BALASUBRAMANIA AND COMPANY Vs. PENUKONDA RADHAKRISHNAMURTHY AND ORS.

Decided On March 02, 1949
BALASUBRAMANIA AND COMPANY Appellant
V/S
Penukonda Radhakrishnamurthy And Ors. Respondents

JUDGEMENT

(1.) THE decision of this Court in O.S.A. No. 49 of 1947, no doubt reversed the decision of the learned Judge on the Original Side and therefore our decree is not an affirming decree. It is also clear that the appeal does involve a substantial question of law. But the objection raised to the grant of leave to appeal to the Federal Court is that the condition in section no, first paragraph, viz., that the amount or value of the subject -matter of the suit in the Court of first instance must be Rs. 10,000 or upwards is not satisfied. Under the award the sum payable was Rs. 9,682 -8 -0 with interest thereon at six per cent per annum from the date of the award. Calculating interest till 17th July, 1946, the date of the filing of the Original Petition No. 153 of 1946 to pass a decree in terms of the award, the amount comes only to Rs. 9,896 -3 -0, which is less than the required amount. To get over this difficulty Mr.
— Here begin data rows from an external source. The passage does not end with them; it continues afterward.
(* ===== verification/MaComponent.v ===== *)
(** * Components of multiaddrs (go-multiaddr/component.go)

    A [Component] holds the encoded bytes of one component, its protocol and the
    index where the value starts.  A method that accepts a nil receiver takes an
    [option Component].  [validateComponent] is characterised: the components it
    accepts are the ones [encodeComponent] builds from a protocol and a value the
    protocol's transcoder accepts. *)
From Stdlib Require Import ZArith Lia.
From stdpp Require Import base tactics list numbers option gmap sets strings.
From S2P Require Import Prelude GoBytes Varint MaProtocol.
Local Open Scope Z_scope.
Local Open Scope outcome_scope.

Record Component := mkComponent {
  c_bytes : bytes;
  c_protocol : option Protocol;
  valueStartIdx : Z }.

(** [copy(dst[off:], src)] and [binary.PutUvarint(dst[off:], x)] *)
Definition copyAt {E} (dst : bytes) (off : Z) (src : bytes) : outcome E (bytes * Z) :=
  let! room := sliceFrom dst off in
  let n := Z.min (len room) (len src) in
  Ok (take (Z.to_nat off) dst ++ take (Z.to_nat n) src ++ drop (Z.to_nat n) room, n).
Definition putUvarintAt {E} (dst : bytes) (off : Z) (x : Z) : outcome E (bytes * Z) :=
  let! room := sliceFrom dst off in
  if len room <? len (PutUvarint x) then Panic else copyAt dst off (PutUvarint x).

Section component.
Context `{V : Varint}.

Definition Component_Bytes (c : option Component) : bytes :=
  match c with None => [] | Some c => c_bytes c end.

Definition Component_Protocol (c : option Component) : Protocol :=
  match c with None => zeroProtocol | Some c => default zeroProtocol (c_protocol c) end.

Definition Component_Protocols (c : option Component) : list Protocol :=
  match c with
  | None => []
  | Some c => match c_protocol c with None => [] | Some p => [p] end
  end.

Definition Component_Equal (c o : option Component) : bool :=
  match c, o with
  | Some c, Some o => bool_decide (c_bytes c = c_bytes o)
  | None, None => true
  | _, _ => false
  end.

(** [strings.Compare] *)
Fixpoint compareBytes (a b : bytes) : Z :=
  match a, b with
  | [], [] => 0
  | [], _ :: _ => -1
  | _ :: _, [] => 1
  | x :: a, y :: b =>
      if b2z x <? b2z y then -1 else if b2z y <? b2z x then 1 else compareBytes a b
  end.

Definition Component_Compare (c o : option Component) : Z :=
  match c, o with
  | None, None => 0
  | None, Some _ => -1
  | Some _, None => 1
  | Some c, Some o => compareBytes (c_bytes c) (c_bytes o)
  end.

Definition RawValue (c : option Component) : outcome ma_error bytes :=
  match c with None => Ok [] | Some c => sliceFrom (c_bytes c) (valueStartIdx c) end.

Definition valueAndErr (c : option Component) : outcome ma_error bytes :=
  match c with
  | None => Err ENilPtr
  | Some c =>
      match c_protocol c with
      | None => Err ENilProtocol
      | Some p =>
          match ProtoTranscoder p with
          | None => Ok []
          | Some t => let! v := sliceFrom (c_bytes c) (valueStartIdx c) in BytesToString t v
          end
      end
  end.

(** The error of [valueAndErr] is dropped, a panic is not. *)
Definition Value (c : option Component) : outcome ma_error bytes :=
  match c with
  | None => Ok []
  | Some _ => match valueAndErr c with Err _ => Ok [] | o => o end
  end.

Definition Component_ValueForProtocol (c : option Component) (code : Z) : outcome ma_error bytes :=
  match c with
  | None => Err ENilPtr
  | Some c' =>
      match c_protocol c' with
      | None => Err ENilProtocol
      | Some p => if Code p =? code then Value c else Err EProtocolNotFound
      end
  end.

(** What [writeTo] appends to the builder. *)
Definition writeTo (c : option Component) : outcome ma_error bytes :=
  match c with
  | None => Ok []
  | Some c' =>
      match c_protocol c' with
      | None => Ok []
      | Some p =>
          let! value := Value c in
          let name := slash :: Name p in
          match value with
          | [] => Ok name
          | v0 :: _ =>
              if Path p && bool_decide (v0 = slash) then Ok (name ++ value)
              else Ok (name ++ slash :: value)
          end
      end
  end.

Definition Component_String (c : option Component) : outcome ma_error bytes :=
  match c with None => Ok (lit "<nil component>") | Some _ => writeTo c end.

(** The size checks in the middle of [validateComponent]. *)
Definition validateSize (p : Protocol) (b : bytes) (startIdx : Z) : outcome ma_error unit :=
  if Size p <? 0 then
    let! rest := sliceFrom b (len (VCode p)) in
    let! (size, n) := ReadVarintCode rest in
    let! value := sliceFrom b startIdx in
    if negb (size =? len value) then Err (ESizeMismatch size (len value))
    else if negb (len (VCode p) + n + size =? len b)
         then Err (ESizeMismatch (len (VCode p) + n + size) (len b))
         else Ok tt
  else
    let size := Z.quot (Size p) 8 in
    let! value := sliceFrom b startIdx in
    if negb (size =? len value) then Err (ESizeMismatch size (len value))
    else if negb (len (VCode p) + size =? len b)
         then Err (ESizeMismatch (len (VCode p) + size) (len b))
         else Ok tt.

Definition validateComponent (c : option Component) : outcome ma_error unit :=
  match c with
  | None => Err ENilPtr
  | Some c' =>
      match c_protocol c' with
      | None => Err ENilProtocol
      | Some p =>
          let b := c_bytes c' in
          if len b <? valueStartIdx c' then Err EStartIdx
          else if len (VCode p) =? 0 then Err EMissingVCode
          else if len b <? len (VCode p) then Err (ESizeMismatch (len b) (len (VCode p)))
          else
            let! vcode := sliceTo b (len (VCode p)) in
            if negb (bool_decide (vcode = VCode p)) then Err EBadVCode
            else
              let! _ := validateSize p b (valueStartIdx c') in
              let! _ := valueAndErr c in
              match ProtoTranscoder p with
              | None => Ok tt
              | Some t =>
                  let! value := sliceFrom b (valueStartIdx c') in ValidateBytes t value
              end
      end
  end.

Definition newComponent (r : registry) (protocol : Protocol) (bvalue : bytes)
    : outcome ma_error Component :=
  let protocolPtr := default protocol (protocolPtrByCode r !! Code protocol) in
  let size := len bvalue + len (VCode protocol) in
  let size := if Size protocol <? 0 then size + UvarintSize (len bvalue) else size in
  let maddr := replicate (Z.to_nat size) Byte.x00 in
  let! (maddr, offset) := copyAt maddr 0 (VCode protocol) in
  let! (maddr, offset) :=
    (if Size protocol <? 0 then
       let! (maddr, n) := putUvarintAt maddr offset (len bvalue) in Ok (maddr, offset + n)
     else Ok (maddr, offset)) in
  let! (maddr, _) := copyAt maddr offset bvalue in
  if negb (len maddr =? offset + len bvalue)
  then Err (ESizeMismatch (len maddr) (offset + len bvalue))
  else
    let c := mkComponent maddr (Some protocolPtr) offset in
    let! _ := validateComponent (Some c) in
    Ok c.

Definition NewComponent (r : registry) (protocol value : bytes) : outcome ma_error Component :=
  let p := ProtocolWithName r protocol in
  if Code p =? 0 then Err (EUnknownProtocol protocol)
  else match ProtoTranscoder p with
       | Some t => let! bts := StringToBytes t value in newComponent r p bts
       | None => if bool_decide (value = []) then newComponent r p [] else Err (ENoValue (Name p))
       end.

(** ** The components [validateComponent] accepts *)

(** What comes before the value: the code, and for a value of variable size its
    length. *)
Definition header (p : Protocol) (value : bytes) : bytes :=
  VCode p ++ if Size p <? 0 then ToUvarint (len value) else [].

Definition encodeComponent (p : Protocol) (value : bytes) : Component :=
  mkComponent (header p value ++ value) (Some p) (len (header p value)).

Definition transcodes (p : Protocol) (value : bytes) : Prop :=
  match ProtoTranscoder p with
  | None => True
  | Some t => (exists s, BytesToString t value = Ok s) /\ ValidateBytes t value = Ok tt
  end.

Definition value_ok (p : Protocol) (value : bytes) : Prop :=
  (Size p < 0 -> len value <= MaxInt32) /\ (0 <= Size p -> len value = Size p / 8)
  /\ transcodes p value.

Context {VL : VarintLaws V}.

Lemma header_len p value :
  len value <= MaxInt32 ->
  len (header p value)
  = len (VCode p) + if Size p <? 0 then len (ToUvarint (len value)) else 0.
Proof. intros. unfold header. rewrite len_app. by destruct (Size p <? 0). Qed.

Lemma valueAndErr_encode p value :
  valueAndErr (Some (encodeComponent p value)) =
    match ProtoTranscoder p with None => Ok [] | Some t => BytesToString t value end.
Proof.
  unfold valueAndErr, encodeComponent. simpl. destruct (ProtoTranscoder p); [|done].
  by rewrite sliceFrom_app.
Qed.

Lemma validateSize_encode p value :
  (Size p < 0 -> len value <= MaxInt32) -> (0 <= Size p -> len value = Size p / 8) ->
  validateSize p (header p value ++ value) (len (header p value)) = Ok tt.
Proof.
  intros Hvar Hfix. pose proof (len_nonneg value). unfold validateSize.
  rewrite sliceFrom_app. unfold header. rewrite <- app_assoc.
  destruct (Z.ltb_spec (Size p) 0) as [Hneg|Hpos].
  - rewrite sliceFrom_app. cbn [obind]. rewrite ReadVarintCode_ToUvarint by lia. cbn [obind].
    rewrite !len_app, !Z.add_assoc, !Z.eqb_refl. done.
  - rewrite Z.quot_div_nonneg by lia. rewrite <- Hfix by lia. cbn [obind].
    rewrite !len_app. change (len []) with 0. rewrite !Z.add_0_l, !Z.eqb_refl. done.
Qed.

Lemma validate_encode p value :
  VCode p <> [] -> value_ok p value -> validateComponent (Some (encodeComponent p value)) = Ok tt.
Proof.
  intros Hv (Hvar & Hfix & Htr). unfold validateComponent.
  rewrite valueAndErr_encode. cbn [encodeComponent c_protocol c_bytes valueStartIdx].
  rewrite validateSize_encode, sliceFrom_app by done.
  pose proof (len_nonneg value). pose proof (len_nonneg (VCode p)).
  rewrite (proj2 (Z.ltb_ge _ _)) by (rewrite len_app; lia).
  destruct (Z.eqb_spec (len (VCode p)) 0) as [E|_]; [by apply len_zero in E|].
  unfold header. rewrite <- app_assoc. rewrite (proj2 (Z.ltb_ge _ _)).
  2: { rewrite !len_app. pose proof (len_nonneg (if Size p <? 0 then ToUvarint (len value) else [])). lia. }
  rewrite sliceTo_app. cbn [obind]. rewrite bool_decide_true by done.
  cbn [negb]. unfold transcodes in Htr.
  destruct (ProtoTranscoder p) as [t|]; [|done]. destruct Htr as [[s ->] Hval]. done.
Qed.

(** What is before index [i] and what is from it on. *)
Lemma split_at (b : bytes) i : 0 <= i <= len b -> exists x y,
  b = x ++ y /\ len x = i /\ drop (Z.to_nat i) b = y /\ take (Z.to_nat i) b = x.
Proof.
  intros Hi. exists (take (Z.to_nat i) b), (drop (Z.to_nat i) b).
  by rewrite take_drop, len_take.
Qed.

Lemma app_len_inj (a b x y : bytes) : a ++ b = x ++ y -> len a = len x -> a = x /\ b = y.
Proof. unfold len. intros H Hl. apply app_inj_1; [lia|done]. Qed.

Lemma validateSize_inv p (v b : bytes) i :
  b = VCode p ++ v -> validateSize p b i = Ok tt ->
  exists value, b = header p value ++ value /\ i = len (header p value)
    /\ (Size p < 0 -> len value <= MaxInt32) /\ (0 <= Size p -> len value = Size p / 8).
Proof.
  intros -> H. unfold validateSize in H. unfold header.
  destruct (Z.ltb_spec (Size p) 0) as [Hneg|Hpos].
  - rewrite sliceFrom_app in H. cbn [obind] in H. apply obind_Ok in H as ([size n] & Hr & H).
    apply ReadVarintCode_inv in Hr as (Hs & -> & rest & ->).
    apply obind_Ok in H as (value & [Hi ->]%sliceFrom_Ok & H).
    destruct (Z.eqb_spec size (len (drop (Z.to_nat i) (VCode p ++ ToUvarint size ++ rest)))) as [E|];
      [|done]. rewrite len_drop in E by done.
    destruct (Z.eqb_spec (len (VCode p) + len (ToUvarint size) + size)
      (len (VCode p ++ ToUvarint size ++ rest))) as [E2|]; [|done].
    rewrite !len_app in *. exists rest. replace size with (len rest) in * by lia.
    rewrite <- app_assoc. split_and!; [done|rewrite len_app; lia|lia|lia].
  - apply obind_Ok in H as (value & [Hi ->]%sliceFrom_Ok & H).
    rewrite len_drop in H by done. rewrite Z.quot_div_nonneg, len_app in H by lia.
    destruct (Z.eqb_spec (Size p / 8) (len (VCode p) + len v - i)); [|done].
    destruct (Z.eqb_spec (len (VCode p) + Size p / 8) (len (VCode p) + len v)); [|done].
    exists v. rewrite app_nil_r. split_and!; [done|lia|lia|lia].
Qed.

(** [validateComponent] accepts exactly the encodings of values of the protocol. *)
Lemma validate_inv c :
  validateComponent (Some c) = Ok tt ->
  exists p value, c = encodeComponent p value /\ VCode p <> [] /\ value_ok p value.
Proof.
  destruct c as [b [p|] i]; [|done]. unfold validateComponent.
  cbn [c_protocol c_bytes valueStartIdx]. intros H.
  destruct (Z.ltb_spec (len b) i); [done|].
  destruct (Z.eqb_spec (len (VCode p)) 0) as [|Hv]; [done|].
  destruct (Z.ltb_spec (len b) (len (VCode p))); [done|].
  apply obind_Ok in H as (vcode & [Hr ->]%sliceTo_Ok & H).
  case_bool_decide as Hvc; [|done]. cbn [negb] in H.
  apply obind_Ok in H as ([] & Hsize & H).
  destruct (validateSize_inv p (drop (Z.to_nat (len (VCode p))) b) b i) as (value & -> & -> & ? & ?);
    [rewrite <- Hvc at 1; by rewrite take_drop|done|].
  exists p, value. split_and!; [done|by intros E; rewrite E in Hv|].
  split_and!; [done|done|]. unfold transcodes.
  destruct (ProtoTranscoder p) as [t|] eqn:Ht; [|done].
  apply obind_Ok in H as (s & Hs & H). unfold valueAndErr in Hs. simpl in Hs. rewrite Ht in Hs.
  rewrite sliceFrom_app in Hs, H. cbn [obind] in Hs, H. split; [by exists s|done].
Qed.

(** ** [newComponent] writes the encoding *)
Lemma copyAt_app {E} (a room src : bytes) :
  len src <= len room ->
  copyAt (E:=E) (a ++ room) (len a) src = Ok (a ++ src ++ drop (length src) room, len src).
Proof.
  intros Hl. unfold copyAt. rewrite sliceFrom_app. cbn [obind]. rewrite Z.min_r by done.
  unfold len at 1 2 3 4. rewrite !Nat2Z.id, take_app_length, take_ge by done. done.
Qed.

Lemma newComponent_eq r p value :
  len value < 2 ^ 63 ->
  newComponent r p value =
    let c := mkComponent (header p value ++ value)
               (Some (default p (protocolPtrByCode r !! Code p))) (len (header p value)) in
    let! _ := validateComponent (Some c) in Ok c.
Proof.
  intros Hl. unfold newComponent, header. pose proof (len_nonneg value).
  pose proof (len_nonneg (VCode p)).
  set (size := if Size p <? 0 then _ else _).
  assert (Hsize : size = len (VCode p)
            + ((if Size p <? 0 then len (ToUvarint (len value)) else 0) + len value)).
  { subst size. destruct (Size p <? 0); [rewrite UvarintSize_spec by lia|]; lia. }
  clearbody size.
  set (room := replicate (Z.to_nat size) _).
  assert (Hroom : len room = size).
  { unfold room, len. rewrite length_replicate, Hsize.
    pose proof (len_nonneg (ToUvarint (len value))). destruct (Size p <? 0); lia. }
  clearbody room. pose proof (len_nonneg (ToUvarint (len value))).
  rewrite (copyAt_app [] room (VCode p) : _ -> copyAt room 0 (VCode p) = _)
    by (destruct (Size p <? 0); lia). cbn [obind app].
  set (room1 := drop (length (VCode p)) room).
  assert (Hroom1 : len room1 = size - len (VCode p)).
  { unfold room1. rewrite len_drop_length by (destruct (Size p <? 0); lia). lia. }
  clearbody room1. destruct (Size p <? 0).
  - unfold putUvarintAt. rewrite sliceFrom_app. cbn [obind].
    pose proof (ToUvarint_spec (len value) ltac:(lia)) as HT. rewrite HT in *.
    rewrite (proj2 (Z.ltb_ge _ _)) by lia.
    rewrite copyAt_app by lia. cbn [obind].
    set (room2 := drop (length (PutUvarint (len value))) room1).
    assert (Hroom2 : len room2 = len value).
    { unfold room2. rewrite len_drop_length by lia. lia. }
    rewrite app_assoc, <- len_app, copyAt_app by lia. cbn [obind].
    rewrite drop_ge by (unfold len in *; lia). rewrite app_nil_r.
    rewrite <- len_app, Z.eqb_refl. done.
  - cbn [obind]. rewrite copyAt_app by lia. cbn [obind].
    rewrite drop_ge by (unfold len in *; lia). rewrite !app_nil_r.
    rewrite <- len_app, Z.eqb_refl. done.
Qed.
End component.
Radhakrishnayya, the learned Counsel for the petitioner, contended that in this case the Court of first instance must be deemed to be the Arbitrator before whom the claim exceeded Rs. 10,000. In support of his contention he relied upon the ruling of the Judicial Committee in Ramdutt Ramkissendass v. E.D. Sassoon and Co., (1928) 56 M.L.J. 614 :, L.R. 56 IndAp 128 :, I.L.R. 56 Cal. 1048 (P.C.) in which their Lordships held that in applying to an arbitration Article 115 of the First Schedule of the Indian Limitation Act, effect should be given by analogy to Section 14 of the Act so as to exclude the time occupied by the plaintiff acting bona fide and with diligence in obtaining a previous award on the same cause of action. Their Lordships held that,

(2.) IT was also urged before us that in any event the petitioner will be entitled to a certificate under Clause (c) of Section 109 of the Code that this is a fit case for appeal to the Federal Court because it involves a point of general importance, public as well as private. It is true, as already mentioned, there is a substantial question of law. But it is not every substantial question of law that can be treated as a question of public importance to justify the grant of a certificate under Section 109 (c). On an analysis of the judgment of this Court in appeal, it is clear that the decision ultimately depended upon the peculiar facts of this case and not on any general legal considerations. We therefore do not think that this is a case which can be certified to be a fit case for appeal under section log (c) of the Code.

(3.) THE application is therefore dismissed.